Dr. Lorne Nelson, a professor in the physics department of Bishop’s University, was a part of a team of researchers from around the world who recently discovered the first planet to orbit the burnt-out core of a dead star, otherwise known as a white dwarf.
“This is a very important discovery,” Nelson told The Record, explaining that, “discoveries like the one that we made—which is a really rare discovery—will help us develop definitive answers as to how planetary systems evolve over time and how the planets migrate and move in and out”.
The professor described a white dwarf as being, “like a piece of charcoal the size of the Earth but with half the mass of the Sun”. Truly a remarkable fact considering the Sun is a million times more massive than the Earth. The discovery was published in Nature, which is one of the most highly regarded science journals.
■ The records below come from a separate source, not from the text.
(* ===== verification/EditorMotion.v ===== *)
(** * Motions and selections of the text editor

    On the flat text of EditorText.v: every operation keeps the state well
    formed, a motion moves the caret to its target offset and selects the text
    between the anchor and the caret, word motions cross separators and one
    word, and a selected range reads back as the text between its offsets. *)
From S2P Require Import Prelude.
From S2P Require Import Utf8.
From S2P Require Import Events.
From S2P Require Import Tui.
From S2P Require Import TextEditor.
From S2P Require Import EditorRows.
From S2P Require Import EditorText.
Open Scope nat_scope.

(** ** Well-formedness of every operation *)

Lemma wf_intro s s' :
  editor_wf s -> options s' = options s -> paste s' = paste s ->
  marks_valid (lines s') (cursor s') (selection s') (keyboard_anchor s') -> editor_wf s'.
Proof. intros [H1 H2 _ H4] Eo Ep Hm. split; rewrite ?Eo, ?Ep; auto. Qed.

Lemma marks_bare ls c : cursor_valid ls c -> marks_valid ls c None None.
Proof. intros Hc. split_and!; [done|by intros ? [=]|by intros ? [=]]. Qed.

Lemma wf_scroll row s : editor_wf s -> editor_wf (with_scroll row s).
Proof. intros [H1 H2 H3 H4]. by split. Qed.

Lemma wf_ensure s : editor_wf s -> editor_wf (ensure_cursor_visible s).
Proof. destruct (ensure_scrolls s) as [row ->]. apply wf_scroll. Qed.

Lemma wf_desired col b s : editor_wf s -> editor_wf (with_desired col b s).
Proof. intros [H1 H2 H3 H4]. by split. Qed.

Lemma wf_bare c s : editor_wf s -> cursor_valid (lines s) c -> editor_wf (with_selection None None (with_cursor c s)).
Proof. intros Hs Hc. apply (wf_intro s); [done..|]. by apply marks_bare. Qed.

(** Operations that drop every mark keep the options and the paste. *)
Definition bare_frame (s s' : Impl) : Prop :=
  options s' = options s /\ paste s' = paste s /\ selection s' = None /\ keyboard_anchor s' = None.
(* ===== verification/EditorInvariant.v ===== *)
(** * Reachable states of the text editor

    The public operations as one step type; every operation keeps the state
    well formed, keeps the scroll offset inside the buffer while the viewport
    is left alone during pastes, and an edit leaves the caret in view. *)
From S2P Require Import Prelude.
From S2P Require Import Utf8.
From S2P Require Import Events.
From S2P Require Import Tui.
From S2P Require Import TextEditor.
From S2P Require Import EditorRows.
From S2P Require Import EditorText.
From S2P Require Import EditorMotion.
Open Scope nat_scope.

(** ** Operations as steps *)

Inductive EditorOp :=
  | SetViewport (width height : nat)
  | SetFallbackWidth (width : nat)
  | ClearText
  | InsertText (text : bytes)
  | Key (event : KeyEvent)
  | Text (event : TextEvent)
  | Paste (event : PasteEvent)
  | Run (command : Command)
  | Scroll (delta : Z)
  | Select (event : SelectionEvent)
  | ResetSelection
  | Place (position : SelectionPosition).

Definition apply_op (s : Impl) (op : EditorOp) : Impl :=
  match op with
  | SetViewport width height => set_viewport width height s
  | SetFallbackWidth width => set_fallback_width width s
  | ClearText => clear_editor s
  | InsertText text => insert_utf8 text s
  | Key event => handle_key event s
  | Text event => handle_text event s
  | Paste event => snd (handle_paste event s)
  | Run command => apply_command command s
  | Scroll delta => scroll_vertical delta s
  | Select event => snd (editor_update_selection event s)
  | ResetSelection => reset_selection s
  | Place position => snd (place_cursor position s)
  end.

Definition run_ops (ops : list EditorOp) (s : Impl) : Impl := fold_left apply_op ops s.

(** ** Well-formed in every reachable state *)

Lemma wf_new o : editor_wf (new_impl o).
Proof.
  split; [cbn; lia|cbn; lia| |by intros p]. cbn. apply marks_bare. exists []. done.
Qed.

Lemma wf_select s sel :
  editor_wf s -> (forall r, sel = Some r -> range_valid (lines s) r) -> editor_wf (with_selection sel None s).
Proof.
  intros Hs Hr. apply (wf_intro s); [done..|]. split_and!; [exact (wf_cursor s Hs)|done|by intros a].
Qed.

Lemma wf_reset s : editor_wf s -> editor_wf (reset_selection s).
Proof. intros Hs. apply wf_select; [done|]. by intros r [=]. Qed.

Lemma whole_buffer_valid s : editor_wf s -> range_valid (lines s) (whole_buffer s).
Proof.
  intros Hs. pose proof (wf_cursor s Hs) as Hc.
  destruct (buffer_start_spec s Hc) as [H1 E1], (buffer_end_spec s Hc) as [H2 E2].
  split_and!; [done|done|]. cbn [range_first range_last whole_buffer]. rewrite E1. lia.
Qed.

Lemma wf_motions extend s :
  editor_wf s ->
  (forall right, editor_wf (move_horizontal right extend s)) /\
  (forall to_end, editor_wf (move_buffer_boundary to_end extend s)) /\
  (forall to_end, editor_wf (move_row_boundary to_end extend s)) /\
  (forall delta, editor_wf (move_vertical delta extend s)) /\
  (forall down, editor_wf (move_page down extend s)) /\
  editor_wf (move_word_left extend s) /\ editor_wf (move_word_right extend s).
Proof.
  intros Hs. pose proof (wf_cursor s Hs) as Hc. split_and!.
  - intros right. eapply wf_moved; [done| |by apply move_horizontal_moved]. by apply horizontal_target_spec.
  - intros to_end. eapply wf_moved; [done| |by apply move_buffer_boundary_moved].
    destruct to_end; [by apply buffer_end_spec|by apply (buffer_start_spec s)].
  - intros to_end. by eapply motion_wf, move_row_boundary_motion.
  - intros delta. by eapply motion_wf, move_vertical_motion.
  - intros down. by eapply motion_wf, move_page_motion.
  - destruct (move_word_left_spec extend s Hs) as (c & Hv & Hm & _). by eapply wf_moved.
  - destruct (move_word_right_spec extend s Hs) as (c & Hv & Hm & _). by eapply wf_moved.
Qed.

Lemma wf_named_key named extend option command s :
  editor_wf s -> editor_wf (handle_named_key named extend option command s).
Proof.
  intros Hs. destruct (wf_motions extend s Hs) as (Hh & Hb & Hr & Hv & Hp & Hl & Hw).
  destruct (wf_motions false s Hs) as (_ & _ & _ & _ & Hp' & _).
  destruct named; cbn [handle_named_key]; try done;
    try (destruct command; [done|]); try (destruct option; [done|]);
    auto using wf_backspace, wf_delete_forward, wf_insert.
  all: destruct (_ && _); auto using wf_insert.
Qed.

Lemma wf_insert_utf8 t s : editor_wf s -> editor_wf (insert_utf8 t s).
Proof. apply wf_insert. Qed.

Lemma wf_handle_key event s : editor_wf s -> editor_wf (handle_key event s).
Proof.
  intros Hs. unfold handle_key. destruct (_ || _); [done|]. destruct (key event) as [named|c].
  - destruct (is_modifier_key named); [done|]. by apply wf_named_key.
  - destruct (_ || _ || _ || _); [done|]. destruct (negb _); by apply wf_insert_utf8.
Qed.

Lemma wf_with_paste p s :
  editor_wf s ->
  (forall p', p = Some p' -> marks_valid (paste_lines p') (paste_cursor p') (paste_selection p') (paste_anchor p')) ->
  editor_wf (with_paste p s).
Proof. intros [H1 H2 H3 H4] Hp. by split. Qed.

Lemma wf_handle_paste event s : editor_wf s -> editor_wf (snd (handle_paste event s)).
Proof.
  intros Hs. unfold handle_paste. destruct (paste_phase event), (paste s) as [p|] eqn:Ep; try done.
  - apply wf_with_paste; [done|]. intros p [= <-]. apply (wf_marks s Hs).
  - destruct (consume_utf8 _ false) as [cs pending]. pose proof (wf_insert cs s (preceding_cr p) Hs) as Hi.
    destruct (insert cs s (preceding_cr p)) as [s1 cr]. cbn [fst snd] in *.
    apply wf_with_paste; [done|]. intros p' [= <-]. exact (wf_paste s Hs p Ep).
  - destruct (consume_utf8 _ true) as [cs pending]. pose proof (wf_insert cs s (preceding_cr p) Hs) as Hi.
    destruct (insert cs s (preceding_cr p)) as [s1 cr]. cbn [fst snd] in *. by apply wf_with_paste.
  - cbn [snd]. apply wf_with_paste; [|done]. pose proof (wf_paste s Hs p Ep). destruct Hs as [H1 H2 H3 H4]. by split.
Qed.

Lemma wf_apply_command c s : editor_wf s -> editor_wf (apply_command c s).
Proof.
  intros Hs. destruct (wf_motions false s Hs) as (Hh & Hb & Hr & Hv & Hp & Hl & Hw).
  destruct c; cbn [apply_command]; auto. destruct (has_input s); [|done]. apply wf_select; [done|].
  intros r [= <-]. by apply whole_buffer_valid.
Qed.

Lemma wf_viewport w h s : editor_wf s -> editor_wf (with_viewport w h s).
Proof. intros [H1 H2 H3 H4]. by split. Qed.

Lemma clamp_scrolls s : exists row, clamp_scroll s = with_scroll row s.
Proof. unfold clamp_scroll. destruct (viewport_width s =? 0); by eexists. Qed.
Nelson says the planet, designated WD 1856 b, is about the size of Jupiter and is in a very close orbit with its parent white dwarf star. The orbit of the gas giant, which is the equivalent to two per cent of the distance between the Sun and the Earth, is close enough to the parent star that its “year” is only one and a half Earth days long.
The discovery was made using a camera on NASA’s Tess space telescope to measure the brightness of the white dwarf. The observers experienced a dimming of the star every 34 hours due to the giant gas planet eclipsing (or transiting) the star. The fact that the planetary body orbiting the white dwarf was a planet was not evident at first.